**What the task asks**
Every line below that includes "Reset" counts toward the total. Report that total alone.
### Material to process ###
Lemma free_inv us (m : gmap nat session) sid now state rrp pc us' rrp' pc' :
  world_inv (World us m) -> m !! sid = Some (rrp, pc) -> is_Some (pc_sockaddr pc) ->
  ngx_nsoc_upstream_free_round_robin_peer now state (RrState us rrp pc) =
    Done (tt, RrState us' rrp' pc') ->
  world_inv (World us' (<[sid := (rrp', release pc')]> m)).
Proof.
  intros Hw Hm Hsk Hrun. pose proof Hw as (Hus & Hconns & Hall & Hsz). cbn in *.
  destruct (Hall _ _ Hm) as (Hcov & [own Ho] & Hh). cbn in Hcov, Ho, Hh.
  destruct (Hh Hsk) as (g & k & ps & p & Hc & Hg & Hp).
  destruct (free_run now state us rrp pc g k own ps p Hc Ho Hg Hp) as (pc1 & Hrun').
  rewrite Hrun' in Hrun. injection Hrun as <- <- _.
  pose proof (Hus g ps Hg) as Hinv.
  eapply (world_inv_step us m sid (rrp, pc) _ g ps _ k (-1)); try done.
  - unfold same_slots. cbn. by rewrite length_alter.
  - apply group_inv_alter; [done|intros; apply free_peer_weight|].
    intros q Hq. rewrite Hp in Hq. injection Hq as <-. apply free_peer_inv.
    pose proof (holders_holding m sid (rrp, pc) g k Hm Hsk Hc).
    rewrite (Hconns g ps k p Hg Hp), u64_small; lia.
  - intros j p' Hj. eapply alter_lookup_conns; [done| |exact Hj]. intros q. apply free_peer_conns.
  - intros g' j. rewrite (holds1_holding g k (rrp, pc)) by done.
    rewrite holds1_not_holding by done. by case_decide.
  - split_and!; cbn.
    + eapply covers_set_group; [done| |done]. unfold same_slots. cbn. by rewrite length_alter.
    + destruct (decide (g = rrp_peers rrp)) as [<-|Hne].
      * rewrite group_set_group. eauto.
      * rewrite group_set_group_ne by done. eauto.
    + by intros [x Hx].
Qed.
(* ===== verification/Net.v ===== *)
(** * A scripted world for concrete runs

    Instances of the interfaces of [NoiseConn] that compute: a socket that
    answers from a script, a pool that never fails, and a stand-in for noise-c
    whose handshake has the three messages of the XX pattern and whose cipher
    appends a counter as its MAC.  The laws hold for them, so the theorems
    proved from the laws apply to these worlds; the witnesses run in them. *)

From stdpp Require Import prelude list numbers.
From S2P Require Import Prelude NoiseConn.

(** ** Sockets *)

Inductive chunk := Data (bs : list Z) | WouldBlock | Closed | Reset.

(** [send_script] limits the next sends; a limit of zero is NGX_AGAIN. *)
Record net := Net { inbox : list chunk; sent_bytes : list Z; send_script : list Z }.

Definition chunk_bytes (k : chunk) : list Z := match k with Data bs => map u8 bs | _ => [] end.

Definition net_recv (n : Z) (e : event) (w : net) : Z * list Z * event * net :=
  match inbox w with
  | Data bs :: q =>
      let bs := map u8 bs in
      let k := Z.min n (zlen bs) in
      if k <=? 0 then (NGX_AGAIN, [], e <| ready := false |>, w)
      else (k, ztake k bs, e,
            Net (if k =? zlen bs then q else Data (zdrop k bs) :: q) (sent_bytes w) (send_script w))
  | WouldBlock :: q =>
      (NGX_AGAIN, [], e <| ready := false |>, Net q (sent_bytes w) (send_script w))
  | Closed :: _ => (0, [], e <| eof := true |>, w)
  | Reset :: _ => (NGX_ERROR, [], e <| error := true |>, w)
  | [] => (NGX_AGAIN, [], e <| ready := false |>, w)
  end.

Definition net_send (bs : list Z) (e : event) (k : Z) (w : net) : Z * event * Z * net :=
  let limit := match send_script w with [] => zlen bs | l :: _ => l end in
  let n := Z.min limit (zlen bs) in
  if n <=? 0 then (NGX_AGAIN, e <| ready := false |>, k,
                   Net (inbox w) (sent_bytes w) (tail (send_script w)))
  else (n, e, k + n, Net (inbox w) (sent_bytes w ++ ztake n bs) (tail (send_script w))).

#[export] Instance net_os : NgxOs net := {|
  os_recv := net_recv;
  os_send := net_send;
  os_handle_read e w := (NGX_OK, e, w);
  os_handle_write e w := (NGX_OK, e, w);
  os_add_timer e _ w := (e <| timer_set := true |>, w);
  os_del_timer e w := (e <| timer_set := false |>, w);
|}.

#[export] Instance net_pool : NgxPool net := {|
  pool_object w := (true, w);
  pool_bytes n w := (Some (replicate (Z.to_nat n) 0), w);
|}.

#[export] Instance net_stream : NgxStream net := {|
  pending w := concat (map chunk_bytes (inbox w));
  wire := sent_bytes;
  peer_open w := Forall (fun k => k <> Closed) (inbox w);
|}.

#[export] Instance net_pool_laws : NgxPoolLaws net.
Proof.
  split. intros n p bs p' Hn [= <- <-]. split.
  - unfold zlen. rewrite length_replicate. lia.
  - apply Forall_replicate. done.
Qed.

Lemma map_u8_idemp l : map u8 (map u8 l) = map u8 l.
Proof. rewrite map_map. apply map_ext. intros x. apply u8_byte, u8_range. Qed.

Lemma map_u8_ok l : bytes_ok (map u8 l).
Proof. apply Forall_map, Forall_true. intros. apply u8_range. Qed.

Lemma map_u8_fix l : bytes_ok l -> map u8 l = l.
Proof.
  induction l as [|x l IH]; [done|]. intros [Hx Hl]%Forall_cons_iff. cbn.
  by rewrite (u8_byte x Hx), IH.
Qed.

Lemma zdrop_ok n l : bytes_ok l -> bytes_ok (zdrop n l).
Proof. apply Forall_drop. Qed.

Lemma ztake_ok n l : bytes_ok l -> bytes_ok (ztake n l).
Proof. apply Forall_take. Qed.

#[export] Instance net_laws : NgxOsLaws net.
Proof.
  split; try (intros; cbn in *; simplify_eq; done).
  - intros n e w r bs e' w' Hr. unfold os_recv, net_os, net_recv in Hr.
    destruct (inbox w) as [|[l| | |] q]; [simplify_eq; auto| |simplify_eq; auto..].
    pose proof (zlen_nonneg (map u8 l)).
    destruct (Z.leb_spec (Z.min n (zlen (map u8 l))) 0); simplify_eq; [auto|]. left.
    split_and!; try lia; [|apply ztake_ok, map_u8_ok]. rewrite zlen_ztake; lia.
  - intros n e w r bs e' w' Hr. unfold os_recv, net_os, net_recv in Hr.
    unfold pending, wire, peer_open, net_stream.
    destruct (inbox w) as [|[l| | |] q] eqn:Hi.
    + simplify_eq. by rewrite Hi.
    + destruct (Z.leb_spec (Z.min n (zlen (map u8 l))) 0); simplify_eq; [by rewrite Hi|].
      destruct (Z.eqb_spec (Z.min n (zlen (map u8 l))) (zlen (map u8 l))) as [He|Hne]; cbn.
      * rewrite He, ztake_all by lia. split_and!; try done.
        intros [_ Hq]%Forall_cons_iff. split; [done|lia].
      * rewrite (map_u8_fix (zdrop _ _)) by (apply zdrop_ok, map_u8_ok).
        rewrite app_assoc, ztake_zdrop. split_and!; try done.
        intros [_ Hq]%Forall_cons_iff. split; [by constructor|lia].
    + simplify_eq. cbn. split_and!; try done. by intros [_ Hq]%Forall_cons_iff.
    + simplify_eq. rewrite Hi. split_and!; try done. by intros [Hq _]%Forall_cons_iff.
    + simplify_eq. rewrite Hi. split_and!; done.
  - intros n e w r bs e' w' Hn Hr. unfold os_recv, net_os, net_recv in Hr.
    destruct (inbox w) as [|[l| | |] q]; [by simplify_eq| |by simplify_eq..].
    destruct (Z.leb_spec (Z.min n (zlen (map u8 l))) 0); [by simplify_eq|].
    simplify_eq. unfold NGX_AGAIN. split; intros; lia.
  - intros bs e k w r e' k' w' Hr. unfold os_send, net_os, net_send in Hr.
    destruct (Z.leb_spec (Z.min (match send_script w with [] => zlen bs | l :: _ => l end) (zlen bs)) 0);
      simplify_eq; [auto|lia].
  - intros bs e k w r e' k' w' Hr. unfold os_send, net_os, net_send in Hr.
    destruct (Z.leb_spec (Z.min (match send_script w with [] => zlen bs | l :: _ => l end) (zlen bs)) 0);
      simplify_eq; cbn; [|done]. by rewrite app_nil_r.
Qed.

(** A read that asks for exactly the next piece. *)
Lemma os_recv_piece n e w bs q :
  inbox w = Data bs :: q -> bytes_ok bs -> zlen bs = n -> 0 < n ->
  os_recv n e w = (n, bs, e, Net q (sent_bytes w) (send_script w)).
Proof.
  intros Hi Hok Hl Hn. cbn. unfold net_recv. rewrite Hi, map_u8_fix by done. cbn zeta.
  rewrite Hl, Z.min_id, (proj2 (Z.leb_gt n 0)) by lia. by rewrite Z.eqb_refl, ztake_all by lia.
Qed.

(** ** A stand-in for noise-c *)

Record toy_hs := ToyHs { toy_initiator : bool; toy_step : nat; toy_prologue : list Z }.

(** Whose turn it is: the initiator writes the first and the third message. *)
Definition toy_action (h : toy_hs) : Z :=
  match toy_step h with
  | 0%nat | 2%nat => if toy_initiator h then 1 else 2
  | 1%nat => if toy_initiator h then 2 else 1
  | 3%nat => 3
  | _ => 4
  end.

Definition toy_len (n : nat) : Z := match n with O => 32 | S O => 96 | _ => 64 end.
Definition toy_message (h : toy_hs) : list Z :=
  replicate (Z.to_nat (toy_len (toy_step h))) (u8 (Z.of_nat (toy_step h))).
Definition toy_next (h : toy_hs) : toy_hs := ToyHs (toy_initiator h) (S (toy_step h)) (toy_prologue h).

Definition toy_mac (k : Z) : list Z := replicate 16 (u8 k).

#[export] Instance toy_lib : NoiseLib toy_hs Z := {|
  noise_init := 0;
  NOISE_ROLE_INITIATOR := 1;
  NOISE_ROLE_RESPONDER := 2;
  NOISE_ACTION_WRITE_MESSAGE := 1;
  NOISE_ACTION_READ_MESSAGE := 2;
  NOISE_ACTION_SPLIT := 3;
  NOISE_PREFIX_STANDARD := 0;
  hs_new_by_id _ _ _ _ _ _ r := (0, Some (ToyHs (r =? 1) 0 []));
  hs_set_prologue h p := (0, ToyHs (toy_initiator h) (toy_step h) p);
  hs_needs_local_keypair _ := true;
  hs_set_local_private h _ := (0, h);
  hs_local_private_len _ := 32;
  hs_needs_remote_public _ := false;
  hs_set_remote_public h _ := (0, h);
  hs_remote_public_len _ := 32;
  hs_start h := (0, h);
  hs_action := toy_action;
  hs_write_message h cap :=
    let m := toy_message h in
    if zlen m <=? cap then (0, m, toy_next h) else (NOISE_ID 69 1, [], h);
  hs_read_message h m :=
    if decide (m = toy_message h) then (0, toy_next h) else (NOISE_ID 69 2, h);
  hs_split h := (0, Some (0, 0), h);
  hs_free _ := 0;
  cs_encrypt k m cap :=
    if zlen m + 16 <=? cap then (0, m ++ toy_mac k, k + 1) else (NOISE_ID 69 3, [], k);
  cs_decrypt k m :=
    if (16 <=? zlen m) && bool_decide (zdrop (zlen m - 16) m = toy_mac k)
    then (0, ztake (zlen m - 16) m, k + 1) else (NOISE_ID 69 4, [], k);
|}.

Lemma toy_mac_ok k : bytes_ok (toy_mac k).
Proof. apply Forall_replicate, u8_range. Qed.

#[export] Instance toy_laws : NoiseLaws toy_hs Z.
Proof.
  split; try done.
  - intros h cap m h' Hr. cbn in Hr.
    destruct (Z.leb_spec (zlen (toy_message h)) cap); simplify_eq. split; [done|].
    apply Forall_replicate, u8_range.
  - intros h cs h' Hr. cbn in Hr. simplify_eq. eauto.
  - intros k m cap x k' Hok Hr. cbn in Hr. destruct (Z.leb_spec (zlen m + 16) cap); simplify_eq.
    rewrite zlen_app. change (zlen (toy_mac k)) with 16. split_and!; try done.
    apply Forall_app_2; [done|apply toy_mac_ok].
  - intros k x m k' Hok Hr. cbn in Hr. destruct (Z.leb_spec 16 (zlen x)); cbn in Hr; [|done].
    case_bool_decide; simplify_eq. rewrite zlen_ztake by lia.
    split; [unfold NOISE_PROTOCOL_MAC_DATA_SIZE; lia|by apply ztake_ok].
Qed.

(** ** Fresh states *)

Definition idle_event : event := Event false false false false false OtherHandler.

Definition demo_conn : conn := Conn 1 idle_event idle_event 0 false OsIo.

Definition demo_prologue : prologue_data :=
  PrologueData [78; 111; 105; 115; 101; 83; 111; 99; 107; 101; 116; 73; 110; 105; 116; 49]
    (swapw NGX_NSOC_1MSG_NEG_DATA_SIZE) (FirstHdr NGX_NSOC_VERSION_ID 1 2 3 9).

Definition demo_noise : noise_t :=
  NoiseT (Some (NoiseCtx (Some (KeyArray (replicate 32 7) [])) None)) demo_prologue
    NOISE_PROTOCOL_PAYLOAD_SIZE 60000.

Definition demo_state (r : role) (script : list chunk) (sends : list Z) : hs toy_hs Z net :=
  Hs demo_conn (new_nconn demo_noise 1 NGX_NSOC_BUFFER r) demo_prologue (Net script [] sends).
Lemma read_negotiation_whole fuel true_len s :
  opened s -> partial_ok (neg_field HS CS) s -> wants_length (neg_field HS CS) s -> buf (nc s) = None ->
  wp (ngx_nsoc_read_negotiation (S (S fuel)) true_len)
    (fun r s' => failed r \/ (got_part (neg_field HS CS) s r s' /\ r = true_len)) s.
Proof.
  intros Hopen Hpart Hwant Hnone. cbn [ngx_nsoc_read_negotiation]. repeat hs_step.
  assert (Hc : (neg_data_recv_size (nc s) =? NGX_NSOC_SIZE_UNSET) || neg_data_size_reading (nc s) = true).
  { destruct Hwant as [Hw|Hw]; cbn in Hw; rewrite Hw; [done|]. apply orb_true_r. }
  rewrite Hc.
  change (@ngx_nsoc_read_negotiation_data_len HS CS W OS) with (read_len (W := W) (neg_field HS CS)).
  apply wp_len_branch; try done.
  - intros s1. zlit. apply wp_read_again. by left.
  - intros s1. zlit. cbn [negb]. repeat hs_step. left. by right.
  - intros a b s1 Ha Hb Hu Hnc. zlit. cbn [negb]. repeat hs_step.
    pose proof (dec16_range a b Ha Hb) as Hr.
    assert (Hsz : neg_data_recv_size (nc s1) = dec16 a b) by (by rewrite Hnc).
    assert (Hrd : neg_data_size_reading (nc s1) = false) by (by rewrite Hnc).
    rewrite !Hsz. destruct (Z.eqb_spec (dec16 a b) true_len) as [Heq|Hne]; [|hs_step; left; by right].
    repeat hs_step.
    rewrite Hrd, !Hsz, (proj2 (Z.eqb_neq (dec16 a b) NGX_NSOC_SIZE_UNSET))
      by (unfold NGX_NSOC_SIZE_UNSET; lia). cbn [orb].
    apply wp_read_payload; [lia|rewrite Hnc; exact Hnone| |by left|].
    + intros n s2 Q' [->| ->] HQ'.
      * zlit. apply wp_read_again. auto.
      * zlit. cbn [negb]. repeat hs_step. apply HQ'. by right.
    + intros payload s' Hl Hok Hs Hh. right. split; [|done]. exists a, b, payload. split_and!; try done.
      by rewrite Hu, Hs.
Qed.

(** ** Theorems *)

(** The length readers do not depend on how the network cuts the stream.
    Each always returns.  On NGX_OK the two next bytes of the stream, the first
    of which may have come in an earlier call, are the big-endian length; on
    NGX_AGAIN no byte is lost; otherwise the connection is closed or broken, and
    [last] records that. *)
Theorem read_lengths_correct s
    (Hmsg : partial_ok (msg_field HS CS) s) (Hneg : partial_ok (neg_field HS CS) s) :
  (exists r s', ngx_nsoc_read_noise_msg_len s = Done (r, s') /\
     len_result (msg_field HS CS) s r s' /\ outbox s' = outbox s) /\
  (exists r s', ngx_nsoc_read_negotiation_data_len s = Done (r, s') /\
     len_result (neg_field HS CS) s r s' /\ outbox s' = outbox s).
Proof.
  split.
  - rewrite read_noise_msg_len_generic.
    destruct (wp_done _ _ _ (read_len_correct (msg_field HS CS) s Hmsg)) as (r & s' & Hr & Hp & Ho & _).
    by exists r, s'.
  - rewrite read_negotiation_data_len_generic.
    destruct (wp_done _ _ _ (read_len_correct (neg_field HS CS) s Hneg)) as (r & s' & Hr & Hp & Ho & _).
    by exists r, s'.
Qed.
(** The loop: read on until the packet is complete. *)
Fixpoint recv_loop (fuel : nat) (size : Z) (mem : list Z) : ST (Z * list Z) :=
  match fuel with
  | O => out_of_fuel
  | S fuel =>
      b ← gets (fun s => recv_buf (nc s));
      b ← mderef b;
      '(n, bs) ← ngx_recv (r_end b - r_pos b);
      if 0 <? n then
        mem ← mderef (store (r_pos b) bs mem);
        let b := b <| r_pos := r_pos b + n |> in
        on_nc (fun x => x <| recv_buf := Some b |>);;
        sz ← gets (fun s => noise_msg_recv_size (nc s));
        if r_pos b - r_start b =? sz then recv_packet b size mem
        else recv_loop fuel size mem
      else
        (if negb (n =? NGX_AGAIN)
         then on_nc (fun x => x <| recv_buf := None |> <| noise_msg_recv_size := NGX_NSOC_SIZE_UNSET |>)
         else mret tt);;
        on_nc (fun x => x <| last := n |>);;
        mret (n, mem)
  end.

(** The part before the loop: the length of a new packet and its descriptor.
    [inl] is an early return. *)
Definition recv_begin (data : option Z) : ST (Z + option region) :=
  n0 ← gets nc;
  if (noise_msg_recv_size n0 =? NGX_NSOC_SIZE_UNSET) || noise_msg_size_reading n0 then
    n ← ngx_nsoc_read_noise_msg_len;
    if negb (n =? NGX_OK) then mret (inl n) else
    sz ← gets (fun s => noise_msg_recv_size (nc s));
    if sz =? NGX_NSOC_SIZE_UNSET then mret (inl NGX_AGAIN) else
    match data with
    | None => mret (inl NGX_ERROR)
    | Some off =>
        ok ← alloc_object;
        if negb ok then mret (inl NGX_ERROR) else
        let start := off + NGX_NSOC_LEN_FIELD_SIZE in
        mret (inr (Some (Region start start start (start + sz))))
    end
  else mret (inr (recv_buf n0)).

(** The body of [ngx_nsoc_recv] once the Noise connection is found. *)
Definition recv_nc (data : option Z) (size : Z) (mem : list Z) : ST (Z * list Z) :=
  n0 ← gets nc;
  if last n0 =? NGX_ERROR then
    on_read (fun r => r <| error := true |>);; mret (NGX_ERROR, mem)
  else
    r ← recv_begin data;
    match r with
    | inl n => mret (n, mem)
    | inr b =>
        on_nc (fun n => n <| recv_buf := b |>);;
        b ← mderef b;
        recv_loop (S (Z.to_nat (r_end b - r_pos b))) size mem
    end.

Definition ngx_nsoc_recv (data : option Z) (size : Z) (mem : list Z)
    : M (sess HS CS W) (Z * list Z) :=
  with_nc (NGX_ERROR, mem) (recv_nc data size mem).

(** [ngx_send] of what is left of [b] until all of it is gone. *)
Fixpoint send_loop (fuel : nat) (b : region) (size : Z) (mem : list Z) : ST Z :=
  match fuel with
  | O => out_of_fuel
  | S fuel =>
      bs ← mderef (load (r_pos b) (r_last b - r_pos b) mem);
      n ← ngx_send bs;
      if 0 <? n then
        let b := b <| r_pos := r_pos b + n |> in
        if r_pos b =? r_last b then
          on_nc (fun x => x <| send_buf := None |> <| to_send := 0 |>);;
          mret size
        else send_loop fuel b size mem
      else mret n
  end.

(** A new packet: the body's length, encryption in place, the packet's length. *)
Definition write_packet (off data_size : Z) (mem : list Z)
    : ST (Z * list Z + region * list Z) :=
  ok ← alloc_object;
  if negb ok then mret (inl (NGX_ERROR, mem)) else
  let pos := off + NGX_NSOC_LEN_FIELD_SIZE in
  mem ← mderef (store pos (be16 data_size) mem);
  plain ← mderef (load pos (data_size + NGX_NSOC_LEN_FIELD_SIZE) mem);
  n0 ← gets nc;
  k ← mderef (NoiseSendCipherObj (noise_connection n0));
  let cap := data_size + NOISE_PROTOCOL_MAC_DATA_SIZE + NGX_NSOC_LEN_FIELD_SIZE in
  let '(err, packet, k') := cs_encrypt k plain cap in
  on_nc (set_send_cipher k');;
  if negb (err =? NOISE_ERROR_NONE) then
    on_nc (fun x => x <| send_buf := None |> <| to_send := 0 |>);;
    mret (inl (NGX_ERROR, mem))
  else
    mem ← mderef (store pos packet mem);
    mem ← mderef (store off (be16 (zlen packet)) mem);
    on_nc (fun x => x <| to_send := zlen packet + NGX_NSOC_LEN_FIELD_SIZE |>);;
    mret (inr (Region off off (pos + zlen packet) (pos + cap), mem)).

(** The body of [ngx_nsoc_write] once the Noise connection is found. *)
Definition write_nc (off size : Z) (mem : list Z) : ST (Z * list Z) :=
  let data_size := size - 2 * NGX_NSOC_LEN_FIELD_SIZE in
  n0 ← gets nc;
  if buffer_size n0 <? data_size then mret (NGX_ERROR, mem)
  else
    r ← (if to_send n0 =? 0 then write_packet off data_size mem
         else b ← mderef (send_buf n0); mret (inr (b, mem)));
    match r with
    | inl res => mret res
    | inr (b, mem) =>
        n ← send_loop (S (Z.to_nat (r_last b - r_pos b))) b size mem;
        mret (n, mem)
    end.

Definition ngx_nsoc_write (data : option Z) (size : Z) (mem : list Z)
    : M (sess HS CS W) (Z * list Z) :=
  match data with
  | None => mret (NGX_ERROR, mem)
  | Some off =>
      if size <? 2 * NGX_NSOC_LEN_FIELD_SIZE then mret (NGX_ERROR, mem)
      else with_nc (NGX_ERROR, mem) (write_nc off size mem)
  end.

Definition ngx_nsoc_shutdown : Z := NGX_OK.
End Record.

Section RecordProofs.
Context {HS CS W : Type} {NL : NoiseLib HS CS} {OS : NgxOs W} {PO : NgxPool W} {SM : NgxStream W}
  {OL : NgxOsLaws W} {PL : NgxPoolLaws W} {NLaw : NoiseLaws HS CS}.
Implicit Types s : hs HS CS W.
###
**Exercise answer**
2